Caelan's secret was pressing.
I could feel it in the way he sometimes stopped mid-sentence and redirected. In the way, certain questions produced that particular quality of silence that was not the silence of someone who did not know the answer, but the silence of someone who knew it too well and was deciding how much of it was safe to give. In the way he occasionally looked at me when he thought I was not paying attention, with something in his face that was not quite guilt and not quite grief but lived in the territory between them.
I had become very good at paying attention.
It was the morning of the fourteenth day. The sky had changed overnight from its usual colorless grey to something darker, weighted with the particular heaviness that comes before snow. The field was quieter than usual. Even the distant sounds of Ashfen seemed muffled, absorbed into the thick cold air.
We had finished the lesson early. The power had come easily that morning, easier than it ever had, rising in my hands without effort and holding steady for longer than I had managed before. Caelan had said nothing beyond a single nod when I finally let it go, but the nod had carried more in it than most people's sentences.
We were standing at the edge of the field, not yet moving back toward the village, caught in the particular inertia of a moment that had not decided what it wanted to be yet. I was looking at the dark tree line to the north. He was looking at something I could not see.
"You are going to tell me something today," I said.
He was quiet for a moment.
"Yes," he said. "I am."
I waited. The heavy sky pressed down around us. The first snow began, not dramatically but quietly, the way the most significant things often begin. Small flakes, almost invisible, settle onto the frost field without sound.

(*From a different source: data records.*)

Lemma wp_main_init E (Q : unit -> assertion) X fs :
  (forall w' evs', assigned_once w' evs' -> Q tt w' evs') ->
  wp (main_init E) Q X (initial_world fs) [].
Proof.
  intros HQ. unfold main_init. wp_step. apply wp_init_browser_within.
  - intros w1 d1 (_ & Hle & Himp & _) _. apply HQ. now split.
  - intros e w1 d1 (_ & Hle & Himp & _). wp_run. apply HQ.
    unfold assigned_once. rewrite !count_app. cbn.
    split; [lia|]. intros. apply Himp. lia.
Qed.

Lemma run_eta {A} (r : run A) : Run (run_world r) (run_events r) (run_outcome r) = r.
Proof. now destruct r. Qed.

Lemma view_returns E req w : exists resp, run_outcome (view E req w) = Returned resp.
Proof.
  destruct (wp_returns (view E req) (fun _ _ _ => True) w) as (resp & H & _).
  - now apply wp_view.
  - now exists resp.
Qed.

(** With a page, the [before_request] hook does nothing: the request is
    the view's. *)
Lemma handle_request_ready E req w :
  context_page w <> None -> handle_request E req w = view E req w.
Proof.
  intros Hpage. destruct (view_returns E req w) as [resp Hresp].
  unfold handle_request.
  assert (Hensure : ensure_browser E w = Run w [] (Returned tt)).
  { unfold ensure_browser, bind, get_world. cbn [run_outcome run_world run_events].
    destruct (context_page w); [reflexivity|congruence]. }
  assert (Hm : bind (ensure_browser E) (fun _ => view E req) w = view E req w).
  { rewrite (bind_returned _ _ _ tt) by now rewrite Hensure.
    rewrite Hensure. cbn [run_world run_events app]. apply run_eta. }
  rewrite (try_except_returned _ _ _ resp) by now rewrite Hm.
  exact Hm.
Qed.

(** Without a page, the hook runs [init_browser] first; the view runs in the
    state it leaves when it returns, and the 500 handler answers when it
    raises. *)
Lemma handle_request_uninitialized E req w :
  context_page w = None ->
  let i := init_browser E w in
  let r := handle_request E req w in
  match run_outcome i with
  | Returned _ =>
      run_outcome r = run_outcome (view E req (run_world i))
      /\ run_world r = run_world (view E req (run_world i))
      /\ run_events r = EvLog WARNING :: run_events i ++ run_events (view E req (run_world i))
  | Raised e =>
      run_outcome r = Returned (server_error E e)
      /\ run_world r = run_world i
      /\ run_events r = EvLog WARNING :: run_events i ++ [EvLog ERROR]
  end.
Proof.
  intros Hpage. cbv zeta.
  assert (Hensure : ensure_browser E w
                    = Run (run_world (init_browser E w))
                          (EvLog WARNING :: run_events (init_browser E w))
                          (run_outcome (init_browser E w))).
  { unfold ensure_browser, bind, get_world, log, emit.
    cbn [run_outcome run_world run_events]. rewrite Hpage.
    cbn [run_outcome run_world run_events app]. reflexivity. }
  unfold handle_request.
  destruct (run_outcome (init_browser E w)) as [[]|e] eqn:Hinit.
  - destruct (view_returns E req (run_world (init_browser E w))) as [resp Hresp].
    assert (Hm : bind (ensure_browser E) (fun _ => view E req) w
                 = Run (run_world (view E req (run_world (init_browser E w))))
                       ((EvLog WARNING :: run_events (init_browser E w))
                          ++ run_events (view E req (run_world (init_browser E w))))
                       (run_outcome (view E req (run_world (init_browser E w))))).
    { rewrite (bind_returned _ _ _ tt) by now rewrite Hensure.
      now rewrite Hensure. }
    rewrite (try_except_returned _ _ _ resp) by now rewrite Hm.
    rewrite Hm. cbn [run_outcome run_world run_events app]. auto.
  - assert (Hm : bind (ensure_browser E) (fun _ => view E req) w
                 = Run (run_world (init_browser E w))
                       (EvLog WARNING :: run_events (init_browser E w)) (Raised e)).
    { rewrite (bind_raised _ _ _ e) by now rewrite Hensure.
      now rewrite Hensure. }
    rewrite (try_except_raised _ _ _ e) by now rewrite Hm.
    rewrite Hm. unfold internal_error, bind, log, emit, ret.
    cbn [run_outcome run_world run_events app]. rewrite ?app_nil_r. auto.
Qed.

"I told you I was sent here because of what you carry," he said.
"Yes."
"I did not tell you who sent me."
I turned to look at him. He was still looking at whatever invisible thing held his attention, his profile composed and still in the way of someone who had made a decision and is now simply following it through to the end.
"Tell me now," I said.
He turned and looked at me directly. The grey-green of his eyes was darker in the heavy light, deeper, and in them that thing I had seen before, the thing that lived below the composed surface and was careful about when it showed itself.
"His name does not translate into your language," he said. "In the language that predates all the kingdoms of this world, he is called something that rough means the keeper of accumulated sorrows. The god who holds what is left behind when people grieve and do not release it." A pause. "He is very old. Older than Vaelthorn. Older than the empire. Older than the idea of empires."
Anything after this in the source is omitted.